Enquanto a poluição por plástico constitui um problema grave no Senegal e em Cabo Verde, este projeto deverá contribuir para melhorar a gestão sustentável dos resíduos plásticos, promover a economia circular e criar empregos verdes.
O Senegal e Cabo Verde procederam ao lançamento oficial de um projeto destinado ao controlo, gestão e redução dos resíduos plásticos. O anúncio foi feito pelo Ministério do Ambiente e da Transição Ecológica do Senegal na segunda-feira, 9 de março.
O projeto intitula-se “Reforço das capacidades de Cabo Verde e do Senegal para o controlo, a gestão e a redução dos resíduos plásticos, em conformidade com as disposições da Convenção de Basileia”. O objetivo é reforçar as capacidades institucionais e técnicas dos dois países, de modo a melhorar a gestão dos resíduos plásticos e combater de forma mais eficaz a poluição, sublinha o ministério. A iniciativa deverá ainda melhorar a gestão sustentável dos resíduos plásticos, promover a economia circular, criar empregos verdes e reforçar a cooperação entre atores públicos, privados e comunitários.

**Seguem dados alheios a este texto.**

Lemma known_imports_kept m parent cell st :
  gen_inv st → gspec (known_imports ser setup m parent cell unique_names st) (kept st) gen_error.
Proof.
  intros Hinv. unfold known_imports. cbv zeta.
  assert (K1 : kept st (if decide (bd_name (dm_dep m) = "rules_shell") then
            fold_left (shell_step ser parent cell) (dm_use_repo_aliases m) st else st)).
  { case_decide; [|by apply kept_refl]. apply fold_kept; [|done]. intros st' a Hst'. unfold shell_step.
    case_decide; [|by apply kept_refl]. by apply generated_kept. }
  set (st1 := if decide (bd_name (dm_dep m) = "rules_shell") then _ else st) in *.
  eapply gspec_bind.
  { assert (H : gspec (if decide (bd_name (dm_dep m) = "platforms") then
        try_fold (host_platform_step ser setup parent cell unique_names) st1
          (filter (λ usage, eu_extension_name usage = "host_platform") (dm_extension_usages m))
        else mret st1) (kept st1) gen_error); [|exact H].
    case_decide; [|by apply kept_refl, K1]. eapply gspec_mono.
    - apply (try_fold_kept base _ (λ _ _, True) gen_error); [done| |apply K1]. intros st' usage _ Hst'. unfold host_platform_step.
      eapply gspec_bind; [by apply resolve_extension_gen|]. intros x _. cbn [mret gresult_ret gspec]. split; [|done].
      apply fold_kept; [|done]. intros st2 import Hst2. by apply host_platform_kept.
    - by intros st' [? _].
    - done. }
  intros st2 K2. cbn [mret gresult_ret gspec]. pose proof (kept_trans _ _ _ _ K1 K2) as K.
  case_decide; [|done]. eapply kept_trans; [exact K|]. apply fold_kept; [|apply K].
  intros st' import Hst'. unfold bazel_features_step. cbv zeta.
  destruct (if decide (ui_repo_name import = "bazel_features_globals") then _ else _); [|by apply kept_refl].
  by apply generated_kept.
Qed.
(** * Insertion *)

(** What a change of the directory that goes along [path] and ends with the content [after] does: it
    reports the first leaf on the way and changes nothing, or succeeds. *)
Definition along_path {R} (n : nat) b (path : list string) (after : list string → option (Node L)) (ok : R → Prop)
    (res : Builder * (R + PathAccumulator)) : Prop :=
  builder_wf res.1 ∧
  match res.2 with
  | inl r => no_leaf_above n (node_at b) path ∧ ok r ∧ ∀ q, node_at res.1 q = after q
  | inr acc => leaf_at_prefix n (node_at b) path (PathAccumulator_into_iter acc) ∧ ∀ q, node_at res.1 q = node_at b q
  end.

Lemma along_path_leaf {R} n b k l path after (ok : R → Prop) :
  builder_wf b → DirectoryBuilder_get b k = Some (Leaf l) → n ≤ length path →
  along_path n b (k :: path) after ok (Mutable (DirectoryBuilder_as_mut b), inr (PathAccumulator_new k)).
Proof.
  intros Hb Hk Hpath. split; [by apply as_mut_wf|]. simpl. split; [|by intros q; apply node_at_as_mut].
  exists path, l. split_and!; [done|done|]. by rewrite node_at_cons, Hk.
Qed.

Lemma along_path_dir {R} n b k d path after (ok : R → Prop) res :
  builder_wf b → DirectoryBuilder_get b k = Some (Dir d) → along_path n d path after ok res →
  along_path n b (k :: path) (under k after b) ok
    (Mutable (sm_insert (DirectoryBuilder_as_mut b) k (Dir res.1)).1,
     map_err (λ acc, PathAccumulator_with acc k) res.2).
Proof.
  intros Hb Hk [Hwf Hres]. split; [by apply insert_wf; [apply as_mut_wf|]|]. simpl.
  destruct res as [d' [r|acc]]; simpl in *.
  - destruct Hres as (Hno & Hr & Hafter). split_and!; [by eapply no_leaf_above_cons|done|].
    intros q. rewrite node_at_replaced by done. destruct q; [done|]. simpl. case_decide; [|done]. apply Hafter.
  - destruct Hres as (Hleaf & Hsame). unfold PathAccumulator_into_iter, PathAccumulator_with.
    rewrite rev_app_distr. simpl. split; [by eapply leaf_at_prefix_cons|].
    intros q. rewrite node_at_replaced by done. destruct q as [|k' q]; [done|]. simpl under.
    case_decide; [|done]. subst. by rewrite node_at_cons, Hk, Hsame.
Qed.

Lemma along_path_missing {R S} n b k path after (ok : S → Prop) (ok' : R → Prop) res (r : R) :
  builder_wf b → DirectoryBuilder_get b k = None → ok' r →
  along_path n DirectoryBuilder_empty path after ok res →
  along_path n b (k :: path) (under k after b) ok'
    match res.2 with
    | inr acc => (Mutable (DirectoryBuilder_as_mut b), inr (PathAccumulator_with acc k))
    | inl _ => (Mutable (sm_insert (DirectoryBuilder_as_mut b) k (Dir res.1)).1, inl r)
    end.
Proof.
  intros Hb Hk Hr [Hwf Hres]. destruct res as [d' [r'|acc]]; simpl in *.
  - destruct Hres as (_ & _ & Hafter). split; [by apply insert_wf; [apply as_mut_wf|]|]. simpl.
    split_and!; [by apply no_leaf_above_missing|done|].
    intros q. rewrite node_at_replaced by done. destruct q; [done|]. simpl. case_decide; [|done]. apply Hafter.
  - destruct Hres as ((rest & l & _ & _ & Hl) & _). rewrite node_at_empty in Hl. by case_match.
Qed.

Lemma along_path_ext {R} n b path after after' (ok ok' : R → Prop) res :
  along_path n b path after ok res → (∀ q, after q = after' q) → (∀ r, ok r → ok' r) → along_path n b path after' ok' res.
Proof.
  intros [Hwf Hres] Hafter Hok. split; [done|]. destruct (res.2) as [r|acc]; [|done].
  destruct Hres as (Hno & Hr & Hres). split_and!; [done|by apply Hok|]. intros q. by rewrite Hres.
Qed.

Lemma subtree_at_cons b k d path o :
  DirectoryBuilder_get b k = Some (Dir d) → subtree_at d path o → subtree_at b (k :: path) o.
Proof.
  intros Hk Ho. destruct o as [e|]; simpl in *.
  - intros q. by rewrite Ho, node_at_cons, Hk.
  - by rewrite node_at_cons, Hk.
Qed.

Lemma insert_inner_spec path k b e :
  builder_wf b → entry_wf e →
  along_path 1 b (k :: path) (grafted (node_at b) (k :: path) e) (subtree_at b (k :: path)) (insert_inner b k path e).
Proof.
  revert k b. induction path as [|k' path IH]; intros k b Hb He; simpl.
  - destruct (sm_insert (DirectoryBuilder_as_mut b) k e) as [m old] eqn:E.
    assert (Hm : m = (sm_insert (DirectoryBuilder_as_mut b) k e).1) by by rewrite E.
    assert (Hold : old = DirectoryBuilder_get b k) by (by rewrite <- as_mut_get, <- (sm_insert_old _ _ e), E).
    subst. split; simpl; [by apply insert_wf; [apply as_mut_wf|]|].
    split_and!; [apply no_leaf_above_single| |].
    + unfold subtree_at. destruct (DirectoryBuilder_get b k) as [e'|] eqn:Hk.
      * intros q. by rewrite <- app_comm_cons, node_at_cons, Hk.
      * by rewrite node_at_cons, Hk.
    + intros [|k' q]; [done|]. rewrite node_at_insert. unfold grafted. simpl.
      destruct (decide (k' = k)) as [->|Hne]; [done|]. rewrite (decide_False (P:=k = k')) by done.
      exact (node_at_as_mut b (k' :: q) Hb).
  - rewrite as_mut_get by done. destruct (DirectoryBuilder_get b k) as [[d|l]|] eqn:Hk.
    + assert (Hd : builder_wf d) by apply (get_wf _ _ _ Hb Hk).
      pose proof (along_path_dir 1 b k d _ _ _ _ Hb Hk (IH k' d Hd He)) as Hres.
      destruct (insert_inner d k' path e) as [d' r]. eapply along_path_ext; [exact Hres| |].
      * intros q. apply under_grafted; [by left|done].
      * intros o. by apply subtree_at_cons.
    + eapply along_path_leaf; [done|done|simpl; lia].
    + assert (Hnone : subtree_at b (k :: k' :: path) None) by (simpl; by rewrite node_at_cons, Hk).
      pose proof (along_path_missing 1 b k _ _ _ _ _ None Hb Hk Hnone
        (IH k' DirectoryBuilder_empty builder_empty_wf He)) as Hres.
      eapply along_path_ext in Hres; [|intros q; by apply under_grafted; [right|]|by intros r; exact id].
      by destruct (insert_inner DirectoryBuilder_empty k' path e) as [d' [r|acc]].
Qed.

No Senegal, a proliferação do plástico está particularmente ligada ao uso massivo de sacos e embalagens descartáveis. Segundo Khadidiatou Dramé, coordenadora da célula jurídica do ministério, a poluição plástica constitui um desafio importante. O país produz todos os anos mais de 250 000 toneladas de resíduos plásticos, dos quais cerca de 50% provêm de Dakar, a capital.

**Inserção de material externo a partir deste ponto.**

(* ===== verification/DirWalk.v ===== *)
(** Walking directories ([src/app/bz_directory/src/directory/walk.rs], [directory_iterator.rs]): the iterator
    with its stack of frames, and its laws: a walk ends, and it visits everything below the root once, in the
    order of paths when it is ordered.

    The stack is a list, the last frame first. *)
From stdpp Require Import gmap list strings sorting.
From S2P Require Import Prelude.
From S2P Require Import RustOrd.
From S2P Require Import DirData.
From S2P Require Import DirSpec.
From S2P Require Import DirBuilder.
From S2P Require Import DirBuilderSpec.
From S2P Require Import DirFingerprint.
Local Open Scope dice_scope.
Local Open Scope string_scope.
Local Open Scope nat_scope.
Local Open Scope list_scope.

(** [slice::sort_by_key], which keeps the order of equal keys. *)
Fixpoint sort_insert {A K} `{RustOrd K} (key : A → K) (a : A) (l : list A) : list A :=
  match l with
  | [] => [a]
  | b :: l' => match rust_cmp (key a) (key b) with Gt => b :: sort_insert key a l' | _ => a :: l end
  end.
Definition sort_by_key {A K} `{RustOrd K} (key : A → K) (l : list A) : list A := foldr (sort_insert key) [] l.

Section Walk.
Context {L H : Type}.
Notation Builder := (DirectoryBuilder L H).
Notation Entry := (DirectoryEntry (DirectoryBuilder L H) L).

(** [WalkType::directory_entries] *)
Definition unordered_entries (directory : Builder) : list (string * Entry) := DirectoryBuilder_into_entries directory.
Definition ordered_entries (directory : Builder) : list (string * Entry) :=
  sort_by_key fst (DirectoryBuilder_into_entries directory).

Record WalkFrame := mkWalkFrame { wf_name : option string; wf_entries : list (string * Entry) }.

(** [path] of the stack *)
Definition stack_path (stack : list WalkFrame) : list string := omap wf_name (rev stack).

Section Iterator.
Context (directory_entries : Builder → list (string * Entry)).

Definition Walk_new (directory : Builder) : list WalkFrame := [mkWalkFrame None (directory_entries directory)].

(** [next], with the path that the accessor gives. *)
Fixpoint Walk_next (stack : list WalkFrame) : option (list string * Entry * list WalkFrame) :=
  match stack with
  | [] => None
  | frame :: below =>
      match wf_entries frame with
      | (name, entry) :: entries =>
          let frame := mkWalkFrame (wf_name frame) entries in
          let '(stack, leaf_name) :=
            match entry with
            | Dir dir => (mkWalkFrame (Some name) (directory_entries dir) :: frame :: below, None)
            | Leaf _ => (frame :: below, Some name)
            end in
          Some (stack_path stack ++ option_list leaf_name, entry, stack)
      | [] => Walk_next below
      end
  end.

(** [with_paths], collected *)
Fixpoint with_paths (fuel : nat) (stack : list WalkFrame) : outcome (list (list string * Entry)) :=
  match fuel with
  | 0 => Panic
  | S fuel =>
      match Walk_next stack with
      | None => Ok []
      | Some (path, entry, stack) => rest ← with_paths fuel stack; Ok ((path, entry) :: rest)
      end
  end.
End Iterator.

Definition unordered_walk (fuel : nat) (directory : Builder) : outcome (list (list string * Entry)) :=
  with_paths unordered_entries fuel (Walk_new unordered_entries directory).
Definition ordered_walk (fuel : nat) (directory : Builder) : outcome (list (list string * Entry)) :=
  with_paths ordered_entries fuel (Walk_new ordered_entries directory).

(** [DirectoryIterator::leaves] *)
Definition walk_leaf (item : list string * Entry) : option (list string * L) :=
  match item.2 with Leaf l => Some (item.1, l) | Dir _ => None end.
Definition walk_leaves (items : list (list string * Entry)) : list (list string * L) := omap walk_leaf items.
Definition ordered_walk_leaves (fuel : nat) (directory : Builder) : outcome (list (list string * L)) :=
  items ← ordered_walk fuel directory; Ok (walk_leaves items).
Definition unordered_walk_leaves (fuel : nat) (directory : Builder) : outcome (list (list string * L)) :=
  items ← unordered_walk fuel directory; Ok (walk_leaves items).

(** [ordered_entry_walk]: the walk of an entry, which for a leaf gives the leaf, without a path. *)
Definition ordered_entry_walk (fuel : nat) (entry : Entry) : outcome (list (list string * Entry)) :=
  match entry with
  | Dir d => ordered_walk fuel d
  | Leaf l => Ok [([], Leaf l)]
  end.
End Walk.

(** * Sorting *)

Section Sort.
Context {A K : Type} `{TotalOrd K} (key : A → K).

Lemma sort_insert_perm a l : sort_insert key a l ≡ₚ a :: l.
Proof.
  induction l as [|b l IH]; simpl; [done|]. destruct (rust_cmp (key a) (key b)); [done..|].
  rewrite IH. apply Permutation_swap.
Qed.

Lemma sort_by_key_perm l : sort_by_key key l ≡ₚ l.
Proof. induction l as [|a l IH]; simpl; [done|]. by rewrite sort_insert_perm, IH. Qed.

Lemma sort_insert_sorted a l :
  sorted_keys (map key l) → key a ∉ map key l → sorted_keys (map key (sort_insert key a l)).
Proof.
  induction l as [|b l IH]; simpl; intros Hl Ha; [by repeat constructor|].
  apply not_elem_of_cons in Ha as [Hne Ha]. inversion Hl as [|? ? Hlt Hs]; subst.
  destruct (rust_cmp (key a) (key b)) eqn:E; simpl.
  - by apply cmp_eq in E.
  - constructor; [|done]. constructor; [done|]. eapply Forall_impl; [exact Hlt|].
    intros k Hk. by eapply cmp_trans.
  - constructor; [|by apply IH]. rewrite sort_insert_perm. simpl. constructor; [by apply cmp_gt|done].
Qed.

Lemma sort_by_key_sorted l : NoDup (map key l) → sorted_keys (map key (sort_by_key key l)).
Proof.
  induction l as [|a l IH]; simpl; [constructor|]. intros [Ha Hl]%NoDup_cons.
  apply sort_insert_sorted; [by apply IH|]. by rewrite sort_by_key_perm.
Qed.
End Sort.

(** * What a walk visits *)

Section Spec.
Context {L H : Type}.
Notation Builder := (DirectoryBuilder L H).
Notation Entry := (DirectoryEntry (DirectoryBuilder L H) L).

Section Visits.
Context (directory_entries : Builder → list (string * Entry)).
Context (Hentries : ∀ d, directory_entries d ≡ₚ DirectoryBuilder_into_entries d).

(** The visits of entries below a path, a directory before what is in it. *)
Fixpoint visits (n : nat) (prefix : list string) (es : list (string * Entry)) : list (list string * Entry) :=
  flat_map (λ ke, (prefix ++ [ke.1], ke.2) ::
    match ke.2, n with
    | Dir d, S n => visits n (prefix ++ [ke.1]) (directory_entries d)
    | _, _ => []
    end) es.

(** The visits below a directory. *)
Definition below (prefix : list string) (d : Builder) : list (list string * Entry) :=
  visits (builder_height d) prefix (directory_entries d).

Definition visit_entry (prefix : list string) (ke : string * Entry) : list (list string * Entry) :=
  (prefix ++ [ke.1], ke.2) :: match ke.2 with Dir d => below (prefix ++ [ke.1]) d | Leaf _ => [] end.

Lemma entries_height d k c : (k, Dir c) ∈ directory_entries d → builder_height c < builder_height d.
Proof. rewrite Hentries. apply into_entries_height. Qed.

Lemma flat_map_ext_elem {A B} (f g : A → list B) l : (∀ a, a ∈ l → f a = g a) → flat_map f l = flat_map g l.
Proof.
  induction l as [|a l IH]; intros Hfg; simpl; [done|]. f_equal; [apply Hfg; by left|].
  apply IH. intros a' Ha'. apply Hfg. by right.
Qed.

Lemma visits_fuel n m prefix es :
  (∀ k c, (k, Dir c) ∈ es → builder_height c ≤ n ∧ builder_height c ≤ m) → visits n prefix es = visits m prefix es.
Proof.
  revert m prefix es. induction n as [|n IH]; intros m prefix es Hes; destruct m as [|m]; simpl; [done|..];
    apply flat_map_ext_elem; intros [k [c|l]] Hin; simpl; try done;
    destruct (Hes k c Hin) as [Hn Hm]; pose proof (builder_height_pos c); [lia|lia|].
  f_equal. apply IH. intros k' c' Hc%entries_height. lia.
Qed.

Lemma visits_enough n prefix es :
  (∀ k c, (k, Dir c) ∈ es → builder_height c ≤ n) → visits n prefix es = flat_map (visit_entry prefix) es.
Proof.
  intros Hes. destruct n as [|n]; simpl; apply flat_map_ext_elem; intros [k [c|l]] Hin; simpl; try done;
    specialize (Hes k c Hin); pose proof (builder_height_pos c).
  - lia.
  - unfold visit_entry, below. simpl. f_equal. apply visits_fuel. intros k' c' Hc%entries_height. lia.
Qed.

Lemma below_eq prefix d : below prefix d = flat_map (visit_entry prefix) (directory_entries d).
Proof. apply visits_enough. intros k c Hc%entries_height. lia. Qed.

(** * The iterator visits them *)

(** What is still to come of a walk. *)
Fixpoint remaining (stack : list (WalkFrame (L:=L) (H:=H))) : list (list string * Entry) :=
  match stack with
  | [] => []
  | frame :: below => flat_map (visit_entry (stack_path stack)) (wf_entries frame) ++ remaining below
  end.

Lemma stack_path_cons frame (stack : list (WalkFrame (L:=L) (H:=H))) :
  stack_path (frame :: stack) = stack_path stack ++ option_list (wf_name frame).
Proof. unfold stack_path. simpl. rewrite omap_app. simpl. by destruct (wf_name frame). Qed.

Lemma Walk_next_spec stack :
  match Walk_next directory_entries stack with
  | None => remaining stack = []
  | Some (path, entry, stack') => remaining stack = (path, entry) :: remaining stack'
  end.
Proof.
  induction stack as [|[name [|[k e] es]] stack IH]; simpl; [done|done|].
  destruct e as [d|l]; simpl.
  - rewrite !stack_path_cons. simpl. unfold visit_entry at 1. simpl. rewrite below_eq, app_nil_r, <- !app_assoc. done.
  - rewrite !stack_path_cons. simpl. done.
Qed.

Lemma with_paths_spec fuel stack :
  length (remaining stack) < fuel → with_paths directory_entries fuel stack = Ok (remaining stack).
Proof.
  revert stack. induction fuel as [|fuel IH]; intros stack Hfuel; [lia|]. simpl.
  pose proof (Walk_next_spec stack) as Hnext. destruct (Walk_next directory_entries stack) as [[[path e] stack']|].
  - rewrite Hnext in *. simpl in *. rewrite IH by lia. done.
  - by rewrite Hnext.
Qed.

(** The walk of a directory. *)
Lemma walk_spec d fuel :
  length (below [] d) < fuel → with_paths directory_entries fuel (Walk_new directory_entries d) = Ok (below [] d).
Proof.
  intros Hfuel. rewrite with_paths_spec; unfold Walk_new; simpl; rewrite app_nil_r, <- below_eq; done.
Qed.
End Visits.
End Spec.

Cabo Verde, por sua vez, está particularmente exposto aos resíduos plásticos marinhos transportados pelas correntes oceânicas. Todos os anos, milhares de toneladas de plástico acumulam-se nas praias, colocando em risco os ecossistemas marinhos. A poluição plástica ameaça a biodiversidade local e a saúde da população.
Para enfrentar esta situação, os dois países implementaram várias iniciativas. No Senegal, o Estado aprovou em 2020 uma lei que proíbe a produção, utilização e importação de sacos e produtos plásticos com forte impacto ambiental, ao mesmo tempo que acelera a dinâmica a favor da economia circular. No entanto, “a aplicação desta lei apresenta resultados aquém das expectativas das autoridades públicas”, sublinhou Diadji Niang, diretor da plataforma multiactor para o desenvolvimento da economia circular do plástico.
Em Cabo Verde, um projeto de três anos foi lançado em janeiro, em parceria com o Fundo Francês para o Ambiente Mundial. A iniciativa pretende reduzir a poluição plástica na origem, restaurar a biodiversidade e reforçar as capacidades locais para uma melhor gestão dos plásticos.